[Opening Record extracts section]
(* ===== verification/RestGaps.v ===== *)
(** What the guards of the REST API do not cover: memberships deleted across scopes,
    disks used across projects, projects created again under an old slug, and virtual
    machines whose node is forgotten. *)

From S2P Require Import Rpc.
From S2P Require Import Prelude Command Event Externals Ca Db.
From S2P Require Import ApplyCompute ApplyTenancy ApplyIdentity ApplyStorage.
From S2P Require Import Queries Scheduler State RaftStore Examples.
From S2P Require Import Tables StateFacts StoreFacts StateReach StateInv Isolation Auth Rest RestFacts.
From S2P Require Import Reconciler.

Open Scope rpc_scope.

Section gaps.
Context `{R : Redb} `{L : LruCache} `{U : UnicodeText} `{X : X509} `{B : Blake3}.
Context (sha256_hex : string → string).

(** An allowed request whose guard is passed: what is left is the handler's body. *)
Lemma handle_body {A} guard ok (k : Rest A) st :
  decides guard ok st → ok = true → rpc_bind (guard true) (λ _, k) st = k st.
Proof. intros H ->. unfold rpc_bind. by rewrite (H true). Qed.

Lemma store_unseen {A} (w : Draw) (op : Fresh → Op A) st :
  lru_peek (applied_requests st) (cmd_request_id (op_cmd (op w.2))) = None →
  store w op st =
  match run_command w.1 (op_cmd (op w.2)) (db st) with
  | Early r _ => (Rpc.map_err api_error (op_decode (op w.2) r), st)
  | Commit d r _ =>
      (Rpc.map_err api_error (op_decode (op w.2) r),
       mkApiState d (lru_put (cmd_request_id (op_cmd (op w.2))) r (applied_requests st)))
  end.
Proof.
  intros H. unfold store, run_op, write_command, api_apply. rewrite H. by destruct (run_command _ _ _).
Qed.

(** * Memberships *)

(** Whoever administers some project can delete every membership there is through the
    route of that project, the one of the platform administrator included: the handler
    does not compare the scope of the membership with the project. *)
Theorem any_membership_deletable w auth st p k m :
  unseen (w 0%nat).2 st → by_project auth (db st) p = true → memberships (db st) !! k = Some m →
  ∃ st', handle true sha256_hex w auth (RestDeleteProjectMember p k) st = (Ok tt, st') ∧
    memberships (db st') = delete k (memberships (db st)).
Proof.
  intros Hu Hp Hm. unfold handle, discard, delete_project_member. unfold rpc_bind at 1.
  rewrite (handle_body _ _ _ _ (decides_project auth p st) Hp), store_unseen by done.
  cbn [op_cmd run_command delete_membership]. unfold apply_delete_membership, txn_has. rewrite Hm. cbn.
  eexists. split; reflexivity.
Qed.

(** * Projects created again *)

Lemma delete_project_step w auth st q pj :
  unseen (w 0%nat).2 st → projects (db st) !! q = Some pj → by_org auth (pj_org_slug pj) = true →
  handle true sha256_hex w auth (RestDeleteProject q) st =
  (Ok tt, mkApiState ((db st) <| projects := delete q (projects (db st)) |>)
            (lru_put (f_request_id (w 0%nat).2) (RespDeleted q) (applied_requests st))).
Proof.
  intros Hu Hq Ha. unfold handle, discard, delete_project. unfold rpc_bind at 1.
  rewrite (handle_body _ _ _ _ (decides_project_org auth q st)); [|by rewrite Hq].
  rewrite store_unseen by done. cbn [op_cmd run_command RaftStore.delete_project].
  unfold apply_delete_project, txn_has. by rewrite Hq.
Qed.

Lemma create_project_step w auth st org o q name :
  unseen (w 0%nat).2 st → projects (db st) !! q = None → orgs (db st) !! org = Some o → og_slug o = org →
  validate_slug q "Project slug" = Ok tt → by_org auth org = true →
  ∃ pj cache, pj_org_slug pj = org ∧
    handle true sha256_hex w auth (RestCreateProject org q name None) st =
    (Ok tt, mkApiState ((db st) <| projects := <[q := pj]> (projects (db st)) |>) cache).
Proof.
  intros Hu Hq Ho Hs Hv Ha. unfold handle, discard, create_project. unfold rpc_bind at 1.
  rewrite (handle_body _ _ _ _ (decides_org auth org st) Ha). unfold lift at 1. unfold rpc_bind at 1. rewrite Hv.
  rewrite read_bind. unfold Queries.get_org, read_get. rewrite Ho. unfold not_found at 1, rpc_ret at 1, rpc_bind at 1.
  rewrite store_unseen by done. cbn [op_cmd run_command RaftStore.create_project]. rewrite Hs.
  unfold apply_create_project, txn_has. rewrite Hq, Ho. cbn. do 2 eexists. split; [|reflexivity]. reflexivity.
Qed.

(** A project that is deleted leaves its resources and its memberships behind. When
    another organization creates a project of that slug, its administrator administers
    everything the first one owned, and the old members keep their roles. *)
Theorem recreated_project_inherits w1 w2 auth1 auth2 st q pj org o name :
  unseen (w1 0%nat).2 st → unseen (w2 0%nat).2 st →
  f_request_id (w1 0%nat).2 ≠ f_request_id (w2 0%nat).2 →
  db_keyed (db st) → projects (db st) !! q = Some pj → orgs (db st) !! org = Some o →
  validate_slug q "Project slug" = Ok tt →
  by_org auth1 (pj_org_slug pj) = true → by_org auth2 org = true →
  ∃ st1 st2,
    handle true sha256_hex w1 auth1 (RestDeleteProject q) st = (Ok tt, st1) ∧
    handle true sha256_hex w2 auth2 (RestCreateProject org q name None) st1 = (Ok tt, st2) ∧
    by_project auth2 (db st2) q = true ∧ project_rows q (db st2) = project_rows q (db st) ∧
    memberships (db st2) = memberships (db st).
Proof.
  intros Hu1 Hu2 Hne Hk Hq Ho Hv Ha1 Ha2.
  rewrite (delete_project_step w1 auth1 st q pj) by done. set (st1 := mkApiState _ _).
  destruct (create_project_step w2 auth2 st1 org o q name) as (pj' & cache & Hpj & H2).
  - unfold unseen in *. cbn. by destruct (lru_peek_put_ne (f_request_id (w1 0%nat).2) (f_request_id (w2 0%nat).2)
      (RespDeleted q) (applied_requests st) Hne) as [->| ->].
  - apply lookup_delete_eq.
  - done.
  - destruct Hk. by eapply keyed_lookup.
  - done.
  - done.
  - eexists st1, _. split; [done|]. split; [exact H2|]. split_and!; [|done|done].
    unfold by_project, by_org, is_project_admin in *. destruct auth2 as [ctx|]; [|done]. cbn.
    rewrite lookup_insert_eq, Hpj, Ha2. by destruct (is_platform_admin ctx).
Qed.

(** * Disks of other projects *)

(** The specification [create_vm] stores. *)
Definition rest_vm_spec (p name volume_id nic_id image : string) : VmSpec :=
  mkVmSpec name p None 1 512 volume_id nic_id image None DesiredRunning.

Lemma create_vm_accepted amb f spec st nic :
  fresh_draw f st → nics (db st) !! vsp_nic_id spec = Some nic → nsp_vm_id (nic_spec nic) = None →
  existsb (λ v, (vm_project v == vsp_project_slug spec) && (vsp_name (vm_spec v) == vsp_name spec))
    (txn_list vms (db st)) = false →
  is_ok (run_op amb (RaftStore.create_vm f spec) st).2 = true.
Proof.
  intros [Hu Hv] Hn Hl Hname. unfold run_op, write_command, api_apply.
  cbn [op_cmd RaftStore.create_vm cmd_request_id]. rewrite Hu. cbn [run_command].
  unfold apply_create_vm, txn_get, vm_project in *. by rewrite Hname, Hv, Hn, Hl.
Qed.
Lemma create_vm_volumes amb f spec st :
  volumes (db (run_op amb (RaftStore.create_vm f spec) st).1) = volumes (db st).
Proof.
  rewrite run_op_state. unfold api_apply. repeat case_match; try done. cbn [op_cmd RaftStore.create_vm] in *.
  match goal with H : run_command _ _ _ = _ |- _ => by inv_outcome H end.
Qed.
Lemma update_vm_status_volumes amb f id s st :
  volumes (db (run_op amb (update_vm_status f id s) st).1) = volumes (db st).
Proof.
  rewrite run_op_state. unfold api_apply. repeat case_match; try done. cbn [op_cmd update_vm_status] in *.
  match goal with H : run_command _ _ _ = _ |- _ => by inv_outcome H end.
Qed.

(** A VM that was accepted is scheduled, and the volumes are as they were. *)
Lemma create_and_schedule_ok amb1 amb2 f1 f2 spec st nic sr :
  fresh_draw f1 st → unseen f2 st → f_request_id f1 ≠ f_request_id f2 →
  nics (db st) !! vsp_nic_id spec = Some nic → nsp_vm_id (nic_spec nic) = None →
  existsb (λ v, (vm_project v == vsp_project_slug spec) && (vsp_name (vm_spec v) == vsp_name spec))
    (txn_list vms (db st)) = false →
  select_node (list_nodes (db st)) spec = Some (Ok sr) →
  ∃ st' vm, create_and_schedule_vm amb1 amb2 f1 f2 spec st = Some (st', Ok vm) ∧
    vms (db st') !! f_id f1 = Some vm ∧ vm_spec vm = spec ∧
    vst_node_id (vm_status vm) = Some (sr_node_id sr) ∧ volumes (db st') = volumes (db st).
Proof.
  intros Hf Hu2 Hne Hn Hl Hname Hsel. pose proof (create_vm_accepted amb1 f1 spec st nic Hf Hn Hl Hname) as Hok.
  destruct Hf as [Hu1 Hv]. pose proof (create_vm_outcome amb1 f1 spec st Hu1 Hv) as Hc.
  pose proof (create_vm_volumes amb1 f1 spec st) as Hvol. unfold create_and_schedule_vm. rewrite Hsel.
  destruct (run_op amb1 _ st) as [st1 [vm|e]]; [|done]. destruct Hc as (Hcache & Hvm & Hvid & Hs). cbn in Hvol.
  rewrite Hvid. set (s := mkVmStatus _ _ _ _).
  destruct (update_vm_status_outcome amb2 f2 (f_id f1) s st1 vm) as (vm' & Hr & Hvm' & Hs' & Hst); [|done|].
  { unfold unseen in *. rewrite Hcache.
    by destruct (lru_peek_put_ne (f_request_id f1) (f_request_id f2) (RespVm vm) (applied_requests st) Hne)
      as [->| ->]. }
  pose proof (update_vm_status_volumes amb2 f2 (f_id f1) s st1) as Hvol'.
  destruct (run_op amb2 _ st1) as [st2 r2]. cbn in *. subst r2. exists st2, vm'.
  split_and!; [done|done|congruence|by rewrite Hst|congruence].
Qed.


(** * Virtual machines without a node *)

Context `{VC : VmClient} `{ZC : ZfsClient} `{NC : NetClient}.

(** The controller does nothing for [id], on any node and whatever runs there. *)
Definition unattended (id : string) (st : ApiState) : Prop :=
  ∀ w (c : Ctl), ct_state c = st → vm_reconcile w id c = c.

Lemma no_node_unattended id st vm :
  vms (db st) !! id = Some vm → vst_node_id (vm_status vm) = None → unattended id st.
Proof.
  intros Hv Hn w c Hc. unfold vm_reconcile, Queries.get_vm, read_get. by rewrite Hc, Hv, Hn.
Qed.

(** The first half of a start, a stop and a kill. *)
Lemma set_desired_step w auth st id vm s :
  unseen w.2 st → vms (db st) !! id = Some vm → by_row auth (db st) vm_project (vms (db st)) id = true →
  ∃ vm' cached,
    (vm_owned true auth id ;! store w (λ f, update_vm_spec f id s)) st =
    (Ok vm', mkApiState ((db st) <| vms := <[id := vm']> (vms (db st)) |>)
               (lru_put (f_request_id w.2) cached (applied_requests st))).
Proof.
  intros Hu Hv Ha.
  rewrite (handle_body (λ on, vm_owned on auth id) _ _ _
    (decides_owned Queries.get_vm vm_project "VM" (vms (db st)) auth id st eq_refl) Ha).
  rewrite store_unseen by done. cbn [op_cmd update_vm_spec run_command]. unfold apply_update_vm_spec, txn_get.
  rewrite Hv. cbn. do 2 eexists. reflexivity.
Qed.

(** A status written without a node. *)
Lemma status_without_node amb f st id vm phase msg :
  unseen f st → vms (db st) !! id = Some vm →
  ∃ vm', run_op amb (update_vm_status f id (mkVmStatus phase None None msg)) st =
           ((run_op amb (update_vm_status f id (mkVmStatus phase None None msg)) st).1, Ok vm') ∧
    let st' := (run_op amb (update_vm_status f id (mkVmStatus phase None None msg)) st).1 in
    vms (db st') !! id = Some vm' ∧ vst_phase (vm_status vm') = phase ∧ unattended id st'.
Proof.
  intros Hu Hv. destruct (update_vm_status_outcome amb f id (mkVmStatus phase None None msg) st vm Hu Hv)
    as (vm' & Hr & Hvm & _ & Hs). exists vm'. split; [by rewrite <- Hr; destruct (run_op _ _ _)|].
  split_and!; [done|by rewrite Hs|]. eapply no_node_unattended; [done|by rewrite Hs].
Qed.

(** A kill writes the status of the VM without its node, and so does the task that a
    start leaves behind: the controller does nothing for the VM from then on, whatever
    runs on the nodes, although it is recorded as stopped, or as running. *)
Theorem transitions_forget_node w auth st id vm :
  unseen (w 0%nat).2 st → unseen (w 1%nat).2 st →
  f_request_id (w 0%nat).2 ≠ f_request_id (w 1%nat).2 →
  vms (db st) !! id = Some vm → by_row auth (db st) vm_project (vms (db st)) id = true →
  (∃ st' vm', handle true sha256_hex w auth (RestKillVm id) st = (Ok tt, st') ∧
     vms (db st') !! id = Some vm' ∧ vst_phase (vm_status vm') = VmStopped ∧ unattended id st') ∧
  (∃ st1 vm', handle true sha256_hex w auth (RestStartVm id) st = (Ok tt, st1) ∧
     let st' := simulated_transition (w 1%nat) id VmRunning st1 in
     vms (db st') !! id = Some vm' ∧ vst_phase (vm_status vm') = VmRunning ∧ unattended id st').
Proof.
  intros Hu0 Hu1 Hne Hv Ha.
  assert (∀ d cached, unseen (w 1%nat).2 (mkApiState d (lru_put (f_request_id (w 0%nat).2) cached
    (applied_requests st)))) as Hu.
  { intros d cached. unfold unseen in *. cbn.
    by destruct (lru_peek_put_ne (f_request_id (w 0%nat).2) (f_request_id (w 1%nat).2) cached
      (applied_requests st) Hne) as [->| ->]. }
  split.
  - destruct (set_desired_step (w 0%nat) auth st id vm DesiredStopped Hu0 Hv Ha) as (vm1 & cached & H1).
    edestruct (status_without_node (w 1%nat).1 (w 1%nat).2) as (vm' & Hr & Hvm & Hp & Hun);
      [apply (Hu ((db st) <| vms := <[id := vm1]> (vms (db st)) |>) cached)|apply lookup_insert_eq|].
    do 2 eexists. split; [|split_and!; [exact Hvm|exact Hp|exact Hun]].
    unfold handle, discard, kill_vm. unfold rpc_bind in H1 |- *.
    destruct (vm_owned true auth id st) as [[[]|] st0]; [|done].
    destruct (store (w 0%nat) _ st0) as [[v|] st1]; [|done]. injection H1 as -> ->.
    unfold store. by rewrite Hr.
  - destruct (set_desired_step (w 0%nat) auth st id vm DesiredRunning Hu0 Hv Ha) as (vm1 & cached & H1).
    edestruct (status_without_node (w 1%nat).1 (w 1%nat).2) as (vm' & Hr & Hvm & Hp & Hun);
      [apply (Hu ((db st) <| vms := <[id := vm1]> (vms (db st)) |>) cached)|apply lookup_insert_eq|].
    do 2 eexists. split; [|split_and!; [exact Hvm|exact Hp|exact Hun]].
    unfold handle, discard, start_vm. unfold rpc_bind at 1. by rewrite H1.
Qed.
End gaps.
[Closing Record extracts section]
**Directions**
Each line that holds the word "Hvid" should be extracted from the records.

**Response area**
  destruct (run_op amb1 _ st) as [st1 [vm|e]]; [|done]. destruct Hc as (Hcache & Hvm & Hvid & Hs). cbn in Hvol.
  rewrite Hvid. set (s := mkVmStatus _ _ _ _).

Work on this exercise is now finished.